Pessamit réclame une aire protégée

Myriam Arsenault
Myriam Arsenault
Initiative de journalisme local - Le Quotidien
Le Conseil des Innus de Pessamit demande au gouvernement d’attribuer une protection légale au réservoir Pipmuacan, le temps qu’un scénario de conservation fondé sur les connaissances traditionnelles et les aspirations de la communauté soit déposé.

Ce territoire est un lieu irremplaçable aux yeux de plusieurs communautés et pour la survie du caribou forestier, en déclin dans la province. En plus, cette mesure aiderait à ce que le gouvernement du Québec atteigne sa cible internationale de 17 % d’aires protégées en milieu terrestre, un objectif qu’il souhaitait réaliser d’ici 2020.

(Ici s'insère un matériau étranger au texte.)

(** ** Extent nodes *)
Record ExtentHeader := mkExtentHeader {
  EH_magic : Z;
  EH_entries : Z;
  EH_max : Z;
  EH_depth : Z;
  EH_generation : Z
}.

#[export] Instance ExtentHeader_binary : Binary ExtentHeader :=
  c_struct
    (c_uint 2 ⊗ c_uint 2 ⊗ c_uint 2 ⊗ c_uint 2 ⊗ c_uint 4)
    (fun '(x0 ⊙ x1 ⊙ x2 ⊙ x3 ⊙ x4) =>
       mkExtentHeader x0 x1 x2 x3 x4)
    (fun s =>
       EH_magic s ⊙ EH_entries s ⊙ EH_max s ⊙ EH_depth s ⊙ EH_generation s)
    ltac:(by intros []) ltac:(reflexivity).

Definition set_EH_entries (v : Z) (s : ExtentHeader) : ExtentHeader :=
  mkExtentHeader (EH_magic s) v (EH_max s) (EH_depth s) (EH_generation s).

Record Extent := mkExtent {
  EE_block : Z;
  EE_len : Z;
  EE_start_hi : Z;
  EE_start_lo : Z
}.

#[export] Instance Extent_binary : Binary Extent :=
  c_struct
    (c_uint 4 ⊗ c_uint 2 ⊗ c_uint 2 ⊗ c_uint 4)
    (fun '(x0 ⊙ x1 ⊙ x2 ⊙ x3) =>
       mkExtent x0 x1 x2 x3)
    (fun s =>
       EE_block s ⊙ EE_len s ⊙ EE_start_hi s ⊙ EE_start_lo s)
    ltac:(by intros []) ltac:(reflexivity).

Definition set_EE_len (v : Z) (s : Extent) : Extent :=
  mkExtent (EE_block s) v (EE_start_hi s) (EE_start_lo s).

Record ExtentIdx := mkExtentIdx {
  EI_block : Z;
  EI_leaf_lo : Z;
  EI_leaf_hi : Z;
  EI_unused : Z
}.

#[export] Instance ExtentIdx_binary : Binary ExtentIdx :=
  c_struct
    (c_uint 4 ⊗ c_uint 4 ⊗ c_uint 2 ⊗ c_uint 2)
    (fun '(x0 ⊙ x1 ⊙ x2 ⊙ x3) =>
       mkExtentIdx x0 x1 x2 x3)
    (fun s =>
       EI_block s ⊙ EI_leaf_lo s ⊙ EI_leaf_hi s ⊙ EI_unused s)
    ltac:(by intros []) ltac:(reflexivity).

Definition EXT4_EXT_MAGIC : Z := 0xF30A.
Definition extentHeaderSize : Z := 12.
Definition extentEntrySize : Z := 12.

Par voie de communiqué, Éric Kanapé, conseiller politique pour la Première Nation de Pessamit, a exprimé son mécontentement. « Les Pessamiulnuat ont cessé depuis plus de dix ans le prélèvement de ce gibier, sacrifiant ainsi une partie importante de leur culture. En retour, quels ont été les sacrifices des forestières qui sont scientifiquement reconnues comme étant la principale cause du déclin de l’espèce ? Quelles ont été les actions concrètes du ministère des Forêts, de la Faune et des Parcs durant ces années, où le déclin n’a fait que s’accentuer ? Il est grand temps que le gouvernement du Québec prenne ses responsabilités », a-t-il admis.

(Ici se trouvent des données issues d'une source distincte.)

Definition ReadRawInode (inodeNum : Z) : FS D (list byte) :=
  if inodeNum <? 1 then fail (Errorf "invalid inode number: %d")
  else
    let! (groupIndex, localInodeIndex) := inode_position inodeNum in
    fs <- get ;;
    if GroupCount fs <=? groupIndex then fail (Errorf "inode %d group out of range")
    else
      bgd <- get_bgd groupIndex ;;
      let tableBlock := lo_hi (DescSize fs) (BG_inode_table_lo bgd) (BG_inode_table_hi bgd) in
      let offset := w64 (w64 (tableBlock * BlockSize fs) + w64 (localInodeIndex * InodeSize fs)) in
      fs_ReadAt (i64 offset) (InodeSize fs).

Definition WriteRawInode (inodeNum : Z) (buf : list byte) : FS D unit :=
  if inodeNum <? 1 then fail (Errorf "invalid inode number: %d")
  else
    let! (groupIndex, localInodeIndex) := inode_position inodeNum in
    fs <- get ;;
    if GroupCount fs <=? groupIndex then fail (Errorf "inode %d group out of range")
    else
      bgd <- get_bgd groupIndex ;;
      let tableBlock := lo_hi (DescSize fs) (BG_inode_table_lo bgd) (BG_inode_table_hi bgd) in
      let offset := w64 (w64 (tableBlock * BlockSize fs) + w64 (localInodeIndex * InodeSize fs)) in
      fs_WriteAt (i64 offset) buf.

Selon lui, la solution passe par la création d’une aire protégée au Pipmuacan, un lieu privilégié pour la pratique et la transmission de la culture innue.

Inquiétudes

Alors que le ministère des Forêts, de la Faune et des Parcs a dernièrement annoncé qu’il lèvera certaines mesures de protection au profit de l’industrie, les craintes se sont aggravées chez les membres du Conseil. « Nous sommes extrêmement inquiets de la façon dont le gouvernement du Québec gère la biodiversité et les espèces menacées. Il y a urgence de trouver de meilleures façons de faire l’aménagement qui protégera notre culture. Nous n’acceptons plus que notre survie identitaire soit mise en danger », a continué le conseiller dans le communiqué de presse.

Selon eux, le déclin du caribou forestier au Québec est la preuve que la foresterie actuelle québécoise ne permet pas de maintenir la biodiversité d’origine des forêts. Les conséquences que cela apporte sur la faune se répercutent également sur leurs pratiques traditionnelles.

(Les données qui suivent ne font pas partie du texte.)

(* ===== verification/Alloc.v ===== *)
(** Block and inode allocation: [AllocateBlock] and [AllocateInode] of
    [src/vfs/allocate.go], [FreeBlock], [FreeInode] and [FreeExtents] of
    [src/vfs/reclaim.go]. *)
From S2P Require Export Meta.

(** ** Bitmaps *)

(** The first bit of [bits] that is clear in [b]. *)
Fixpoint find_clear_bit (b : Z) (bits : list Z) : option Z :=
  match bits with
  | [] => None
  | bit :: bits' => if Z.land b (Z.shiftl 1 bit) =? 0 then Some bit else find_clear_bit b bits'
  end.

(** The scan of a bitmap from byte [byteIdx] on; only the first byte starts
    at [minBit]. *)
Fixpoint scan_bitmap (bytes : list byte) (byteIdx minBit : Z) : option (Z * Z) :=
  match bytes with
  | [] => None
  | b :: bytes' =>
      if byte.unsigned b =? 0xFF then scan_bitmap bytes' (byteIdx + 1) 0
      else match find_clear_bit (byte.unsigned b) (seqZ minBit (8 - minBit)) with
           | Some bit => Some (byteIdx, bit)
           | None => scan_bitmap bytes' (byteIdx + 1) 0
           end
  end.

Definition get_byte (l : list byte) (i : Z) : Z :=
  match l !! Z.to_nat i with Some b => byte.unsigned b | None => 0 end.

Definition set_bit (bitmap : list byte) (byteIdx bit : Z) : list byte :=
  <[Z.to_nat byteIdx := byte.of_Z (Z.lor (get_byte bitmap byteIdx) (Z.shiftl 1 bit))]> bitmap.
Definition clear_bit (bitmap : list byte) (byteIdx bit : Z) : list byte :=
  <[Z.to_nat byteIdx := byte.of_Z (Z.ldiff (get_byte bitmap byteIdx) (Z.shiftl 1 bit))]> bitmap.

(** [uint64(lo) | uint64(hi) << 16] when the descriptors are 64 bytes. *)
Definition lo_hi16 (descSize lo hi : Z) : Z :=
  if 32 <? descSize then Z.lor lo (Z.shiftl hi 16) else lo.

Definition block_offset (bs blockNum : Z) : Z := i64 (w64 (blockNum * bs)).

Section allocation.
Context {D : Type} `{ReadWriterAt D}.

(** ** Allocation *)
Definition alloc_block_in_group (blocksPerGroup groupIdx : Z) : FS D (option Z) :=
  bgd <- get_bgd groupIdx ;;
  fs <- get ;;
  let freeBlocks := lo_hi16 (DescSize fs) (BG_free_blocks_count_lo bgd) (BG_free_blocks_count_hi bgd) in
  if freeBlocks =? 0 then mret None
  else
    let bitmapBlock := lo_hi (DescSize fs) (BG_block_bitmap_lo bgd) (BG_block_bitmap_hi bgd) in
    bitmap <- wrap "AllocateBlock: failed to read block bitmap for group %d: %w"
                (fs_ReadAt (block_offset (BlockSize fs) bitmapBlock) (BlockSize fs)) ;;
    match scan_bitmap bitmap 0 0 with
    | None => mret None
    | Some (byteIdx, bit) =>
        wrap "AllocateBlock: failed to write block bitmap for group %d: %w"
          (fs_WriteAt (block_offset (BlockSize fs) bitmapBlock) (set_bit bitmap byteIdx bit)) ;;
        let blockNum := w64 (w64 (w64 (groupIdx * blocksPerGroup) + byteIdx * 8) + bit) in
        let bgd := set_BG_free_blocks_count_lo (w16 (BG_free_blocks_count_lo bgd - 1)) bgd in
        put_bgd groupIdx bgd ;;
        wrap "AllocateBlock: %w" (WriteGroupDescriptor groupIdx bgd) ;;
        updateSuperblockFreeBlocks (-1) ;;
        mret (Some blockNum)
    end.

Definition AllocateBlock : FS D Z :=
  sb <- deref_sb ;;
  fs <- get ;;
  r <- firstM (seqZ 0 (GroupCount fs)) (alloc_block_in_group (S_blocks_per_group sb)) ;;
  match r with
  | Some blockNum => mret blockNum
  | None => fail (Errorf "AllocateBlock: no free blocks available")
  end.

Le caribou forestier a une importance capitale pour cette communauté. Noyau de leur culture, le Conseil voit son déclin comme une perte culturelle inestimable. « Force est de constater que les enjeux de l’industrie forestière prennent toujours le dessus sur les enjeux de biodiversité et les enjeux autochtones. Il faut que cela change », a insisté M. Kanapé.